Making Sense of Online Ad Revenue Numbers
Whenever stats are released, it’s useful to put them into context. Just this week, the Interactive Advertising Bureau published the latest online ad spend revenues for 1H 09 based on data from PricewaterhouseCoopers. Year over year, the numbers are down 5.3% to $10.9B vs $11.5B in 1H ’08. This will likely get some attention as it’s the first YoY drop since the dot com bubble burst in 2001. See eMarketer chart (thanks eMarketer!) 
In a down economy, marketing, and advertising in particular, is often hard hit, discretionary spend being an easy target for reduction. As I recently heard an agency exec explain, it’s a good news/ bad news scenario: the optimists double down to stand out when everyone else is pulling back and the pessimists pull out completely so the net is a wash at best.
As a client, I detested the tendency of online media reps to attempt to prop up the case for online with the argument that TV and newspapers are dying. Too easy to look to studies showing we spend more time watching TV on multiple screens and using DVRs to record Glee and House. As for newspapers, Paul Gillin said recently “newspapers aren’t dying; readers are.” The shift to free news online is well established, especially among younger demos.
Online ad spending has suffered far less than other forms of media in this tough economy. This should not be a surprise given the influence online wields in our daily lives and the fact that online is more measurable and effective than almost all other media, generally speaking.
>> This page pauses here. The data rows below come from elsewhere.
(* ===== verification/SvmPeers.v ===== *)
(** * A producer and a consumer in different processes

    A process that maps the segment attaches to a FIFO of another one: it
    builds its own lookup trees over the shared header and chunks.  One process
    writes through its state and the other reads through its own; neither sees
    the other's.  Operations interleave as wholes. *)

From S2P Require Import Prelude Ranges InfraBitmap InfraPool InfraRbTree InfraRbOps InfraRbMap.
From S2P Require Import SvmOoo SvmOooProofs SvmMemory SvmMemoryProofs SvmFifo SvmBudget SvmChain SvmGrow SvmFifoInv SvmFifoOps SvmFifoRead SvmSegment SvmSegmentProofs.
From S2P Require Import SvmLifeBudget SvmFifoLife SvmQueues SvmFamily SvmTheorems.

Module SvmPeers.
Import Ranges SvmOoo SvmOooProofs SvmMemory SvmMemoryProofs SvmFifo SvmBudget SvmChain SvmGrow SvmFifoInv SvmFifoOps SvmFifoRead SvmSegment SvmSegmentProofs
  SvmLifeBudget SvmFifoLife SvmQueues SvmFamily SvmTheorems.

#[local] Existing Instance RbOps.Z_key_order.

(** Operations of the consumer; the others are the producer's. *)
Definition consumes (op : fifo_op) : bool :=
  match op with Peek _ _ _ | Dequeue _ _ | DropDequeue _ | MaxDequeue => true | _ => false end.

(** The state of the producer's process is [fp], that of the consumer's [fc]. *)
Definition peer_op (avx2 : bool) (g : segment) (fp fc : Fifo) (op : fifo_op) : option (segment * Fifo * Fifo * fifo_out) :=
  if consumes op then '(g, fc, out) ← run_op avx2 g fc op; Some (g, fp, fc, out)
  else '(g, fp, out) ← run_op avx2 g fp op; Some (g, fp, fc, out).
Fixpoint run_peers (avx2 : bool) (g : segment) (fp fc : Fifo) (l : list fifo_op) : option (segment * Fifo * Fifo * list fifo_out) :=
  match l with
  | [] => Some (g, fp, fc, [])
  | op :: l' => '(g, fp, fc, out) ← peer_op avx2 g fp fc op; '(g, fp, fc, outs) ← run_peers avx2 g fp fc l'; Some (g, fp, fc, out :: outs)
  end.

(** One queue answers both. *)
Inductive q_run (short : bool) (q : queue) : list fifo_op -> list fifo_out -> queue -> Prop :=
| q_done : q_run short q [] [] q
| q_next op out q1 l outs q' : q_step short q op out q1 -> q_run short q1 l outs q' -> q_run short q (op :: l) (out :: outs) q'.

Implicit Types (g : segment) (fr : frees) (f : Fifo) (v : view) (B : Z -> Z) (q : queue) (Q : family).

(** ** Reading from another process *)

(** What the process of [f] keeps beside the trees plays no part in reading. *)
Definition peer f fc : Prop := hdr_off fc = hdr_off f /\ exists m, holds (ooo_deq_lookup fc) m.

Lemma peer_remove f fc k : peer f fc -> exists t, lookup_remove (ooo_deq_lookup fc) k = Some t /\ forall f', hdr_off f' = hdr_off f -> peer f' (set_deq_lookup t fc).
Proof.
  intros [E (m & Hm)]. unfold lookup_remove. destruct (RbMap.holds_remove Z.compare (fun _ => True) _ m k Hm I) as (t & -> & Ht). exists t. split; [done|]. intros f' Ef. split; [cbn; congruence|by eexists].
Qed.

Lemma drop_loop_peer n g f fc c hd t g' f' :
  drop_loop n g f c hd t = Some (g', f') -> peer f fc -> exists fc' u, drop_loop n g fc c hd t = Some (g', fc') /\ peer f' fc' /\ f' = set_deq_lookup u f.
Proof.
  revert g f fc c. induction n as [|n IH]; intros g f fc c H P; [done|]. cbn [drop_loop] in *. pose proof (proj1 P) as E. rewrite E in *.
  assert (forall f0, Some (g, f) = Some (g', f0) -> f0 = f' -> exists fc' u, Some (g, fc) = Some (g', fc') /\ peer f' fc' /\ f' = set_deq_lookup u f) as Hstop.
  { intros f0 [= -> ->] ->. exists fc, (ooo_deq_lookup f'). split_and!; try done. by destruct f'. }
  destruct (c =? 0); [by eapply Hstop|]. destruct (chunk_at g c) as [ch|]; [|done]. cbn [mbind option_bind] in *. destruct (f_pos_geq _ _); [|by eapply Hstop].
  destruct (negb _); [by eapply Hstop|]. destruct (hdr_at _ _) as [h|]; [|done]. cbn [mbind option_bind] in *. destruct (c =? h_tail_chunk h); [by eapply Hstop|]. destruct (c_next ch =? 0); [by eapply Hstop|].
  destruct (hdr_upd _ _ _) as [g1|]; [|done]. cbn [mbind option_bind] in *. destruct (peer_remove f fc (c_start_byte ch) P) as (t2 & -> & P2). cbn [mbind option_bind].
  destruct (lookup_remove (ooo_deq_lookup f) _) as [t1|]; [|done]. cbn [mbind option_bind] in *. destruct (release_chunk _ _ _) as [g2|]; [|done]. cbn [mbind option_bind] in *.
  destruct (IH _ _ (set_deq_lookup t2 fc) _ H) as (fc' & u & E2 & P' & ->); [by apply P2|]. by exists fc', u.
Qed.

Lemma drop_peer g f fc len g' f' n :
  drop_dequeue g f len = Some (g', f', n) -> peer f fc -> exists fc' u, drop_dequeue g fc len = Some (g', fc', n) /\ peer f' fc' /\ f' = set_deq_lookup u f.
Proof.
  intros H P. unfold drop_dequeue in *. pose proof (proj1 P) as E. rewrite E. destruct (hdr_at _ _) as [h|]; [|done]. cbn [mbind option_bind] in *. destruct (_ =? 0).
  { injection H as <- <- <-. exists fc, (ooo_deq_lookup f). split_and!; try done. by destruct f. }
  destruct (drop_loop _ _ f _ _ _) as [[g1 f1]|] eqn:Ed; [|done]. destruct (drop_loop_peer _ _ _ _ _ _ _ _ _ Ed P) as (fc' & u & -> & P' & ->). cbn [mbind option_bind] in *.
  rewrite (proj1 P'). destruct (hdr_upd _ _ _) as [g2|]; [|done]. cbn [mbind option_bind] in *. injection H as <- <- <-. by exists fc', u.
Qed.

(** A consumer operation does the same to the shared memory from any process. *)
Lemma consume_peer avx2 g f fc op g' f' out :
  run_op avx2 g f op = Some (g', f', out) -> consumes op = true -> peer f fc -> exists fc' u, run_op avx2 g fc op = Some (g', fc', out) /\ peer f' fc' /\ f' = set_deq_lookup u f.
Proof.
  intros H Hc P. assert (f = set_deq_lookup (ooo_deq_lookup f) f) as Eself by (by destruct f). destruct op; try discriminate Hc; cbn [run_op] in *.
  - unfold peek in *. rewrite (proj1 P). destruct (_ ← hdr_at _ _; _) as [[d n]|]; [|done]. cbn [mbind option_bind] in *. injection H as <- <- <-. by exists fc, (ooo_deq_lookup f).
  - unfold dequeue, peek in *. rewrite (proj1 P). destruct (_ ← hdr_at _ _; _) as [[d n]|]; [|done]. cbn [mbind option_bind] in *.
    destruct (drop_dequeue g f n) as [[[g1 f1] k]|] eqn:Ed; [|done]. destruct (drop_peer _ _ _ _ _ _ _ Ed P) as (fc' & u & -> & P' & ->). cbn [mbind option_bind] in *. injection H as <- <- <-. by exists fc', u.
  - destruct (drop_dequeue g f len) as [[[g1 f1] k]|] eqn:Ed; [|done]. destruct (drop_peer _ _ _ _ _ _ _ Ed P) as (fc' & u & -> & P' & ->). cbn [mbind option_bind] in *. injection H as <- <- <-. by exists fc', u.
  - unfold max_dequeue in *. rewrite (proj1 P). destruct (hdr_at _ _) as [h|]; [|done]. cbn [mbind option_bind] in *. injection H as <- <- <-. by exists fc, (ooo_deq_lookup f).
Qed.

(** The producer's invariant does not depend on its own consumer tree. *)
Lemma fifo_ok_deq g fr f v B u : (exists m, holds (ooo_deq_lookup f) m) -> fifo_ok g fr (set_deq_lookup u f) v B -> fifo_ok g fr f v B.
Proof. intros Hm [(h & [H1 H2 H3 H4 H5 H6 H7] & Ht) HB]. constructor; [|done]. exists h. split; [|done]. by constructor. Qed.

(** ** Runs *)

Section Runs.
Context (avx2 short : bool).

Definition ops_cost (l : list fifo_op) : Z := foldr (fun op n => op_cost op + n) 0 l.

Lemma peer_step g fr f fc v B q op :
  fifo_ok g fr f v B -> qrep q v B -> peer f fc -> op_ok op = true -> op_mode (vix v) op = true -> (short = false -> room g (op_cost op)) ->
  exists g' fr' f' fc' v' B' q' out, peer_op avx2 g f fc op = Some (g', f', fc', out) /\ q_step short q op out q' /\
    fifo_ok g' fr' f' v' B' /\ qrep q' v' B' /\ peer f' fc' /\ vix v' = vix v /\ (short = false -> took (op_cost op) g g').
Proof.
  intros Hok Hq P Ho Hm Hroom. destruct (op_step avx2 short g fr f v B q op Hok Hq Ho Hm Hroom) as (g' & fr' & f' & v' & B' & q' & out & E & [S1 S2 S3 S4 S5 S6 S7]).
  unfold peer_op. destruct (consumes op) eqn:Hc.
  - destruct (consume_peer _ _ _ _ _ _ _ _ E Hc P) as (fc' & u & -> & P' & ->). cbn [mbind option_bind]. exists g', fr', f, fc', v', B', q', out. split_and!; try done.
    apply (fifo_ok_deq _ _ _ _ _ u); [|done]. destruct Hok as [(h & HM & _) _]. apply (fk_deq _ _ _ _ _ HM).
  - rewrite E. cbn [mbind option_bind]. exists g', fr', f', fc, v', B', q', out. split_and!; try done. split; [rewrite S4; apply P|apply P].
Qed.

Lemma peers_run g fr f fc v B q l :
  fifo_ok g fr f v B -> qrep q v B -> peer f fc -> forallb (fun op => op_ok op && op_mode (vix v) op) l = true -> (short = false -> room g (ops_cost l)) ->
  exists g' f' fc' outs q', run_peers avx2 g f fc l = Some (g', f', fc', outs) /\ q_run short q l outs q'.
Proof.
  revert g fr f fc v B q. induction l as [|op l IH]; intros g fr f fc v B q Hok Hq P Hl Hroom; [eexists g, f, fc, [], q; split; [done|constructor]|].
  cbn [forallb] in Hl. rewrite !andb_true_iff in Hl. destruct Hl as [[Ho Hm] Hl]. cbn [run_peers]. change (ops_cost (op :: l)) with (op_cost op + ops_cost l) in Hroom.
  assert (0 <= ops_cost l) as Hc.
  { clear -Hl. induction l as [|op l IH]; [done|]. cbn [forallb] in Hl. rewrite !andb_true_iff in Hl. destruct Hl as [[Ho _] Hl]. pose proof (op_cost_nonneg op Ho). specialize (IH Hl). cbn. unfold ops_cost in IH. lia. }
  destruct (peer_step g fr f fc v B q op Hok Hq P Ho Hm) as (g1 & fr1 & f1 & fc1 & v1 & B1 & q1 & out & -> & Hst & Hok1 & Hq1 & P1 & Ev & Ht); [intros E; eapply room_weaken, (Hroom E); lia|].
  cbn [mbind option_bind]. destruct (IH g1 fr1 f1 fc1 v1 B1 q1 Hok1 Hq1 P1) as (g' & f' & fc' & outs & q' & -> & Hr).
  - by rewrite Ev.
  - intros E. eapply room_took; [exact (Hroom E)|exact (Ht E)].
  - cbn [mbind option_bind]. eexists g', f', fc', _, q'. split; [done|]. by econstructor.
Qed.

End Runs.

(** ** Attaching *)

Lemma attach_spec s fr hf f v B : seg_inv s fr hf -> fifo_ok (seg s) fr f v B -> exists fc, attach_at_svm_shared (seg s) (hdr_off f) = Some (inl fc) /\ peer f fc.
Proof.
  intros I [(h & HM & _) _]. pose proof (fk_at _ _ _ _ _ HM) as Hh. unfold attach_at_svm_shared. pose proof (header_valid _ _ _ _ _ I Hh) as Hv. rewrite (si_max _ _ _ I) in Hv. rewrite Hv. cbn [negb].
  destruct (hd_at _ _ (si_hdrs _ _ _ I) _ _ Hh) as [Ho Hoe]. pose proof (sk_index _ _ (si_seg _ _ _ I)) as Hi. pose proof (sk_max _ _ (si_seg _ _ _ I)) as Hm.
  unfold checked_add. rewrite (proj2 (Z.ltb_lt (hdr_off f + FIFO_HEADER_SIZE) _)), (proj2 (Z.ltb_ge (max_byte_index (seg s)) _)) by lia. rewrite Hh. cbn [mbind option_bind].
  pose proof (fk_hdr _ _ _ _ _ HM) as [K1 _ K3 _ _ K6 _]. rewrite K1, K3, K6. pose proof (ps_size _ (fk_pos _ _ _ _ _ HM)) as Psz. rewrite (proj2 (Z.eqb_neq (vsize v) 0)) by lia. cbn [orb].
  pose proof (fk_chain _ _ _ _ _ HM) as Hok.
  assert (forall c, c ∈ chain v -> fs_offset_is_valid (coff c) (max_byte_index (seg s)) = true) as Hval.
  { intros c Hc. destruct (chain_elem _ _ _ _ _ Hok c Hc) as (ch & Hch & _). by apply (offset_valid _ _ _ _ (ch_seg _ _ _ _ _ Hok) Hch). }
  destruct (last_off_elem _ (chain_nonempty v)) as (l & c & Ec & ->). rewrite (Hval (vfirst v)) by (destruct (chain_first v) as [l' ->]; left). rewrite (Hval c) by (rewrite Ec; apply elem_of_app; right; left). cbn [negb orb].
  destruct (new_state_spec (hdr_off f)) as (f0 & -> & Eo & Hq1 & Hq2 & _). cbn [mbind option_bind].
  destruct (initialize_spec (seg s) fr (chain v) (vs v) (ve v) f0 h Hok) as (enq & deq & me & md & -> & _ & H2 & _); try done; [by rewrite Eo|by rewrite first_off_chain|].
  cbn [mbind option_bind]. eexists. split; [done|]. split; [done|]. by exists md.
Qed.




End SvmPeers.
As consumer confidence picks up and joblessness rates slow, media decision makers are likewise, more optimistic. In a recent poll by Advertiser Perceptions, online scored +57 meaning the percentage of respondents citing plans to increase spending in budgets over the next 6 months was 57 percentage points higher than those planning to decrease spending. Further, those who predict spending concur.
GroupM says online will make up 17% of all U.S. advertising in 2010 even though it’s growing more slowly in the U.S. than in other markets. Forrester says online will make up 21% of all marketing spending by 2015. These are big numbers in the billions of dollars, especially when you consider the small base some industries have historically spent online. What it adds up to is growth in some pretty strong categories such as retail and consumer packaged goods.
Search, as expected, the most transparent, flexible and accountable media tends to gain, while display drops slightly buttressed by improvements in ‘performance’ display (more in future blog). Mobile will pick up, video will pick up.

eMarketer, October 2009
Frankly, I welcome the return to saner numbers than the triple digit growth of years past which left me as a client wondering if we were spending enough, fast enough. I’m buoyed by the optimism of media decision makers and industry pundits. How ’bout you?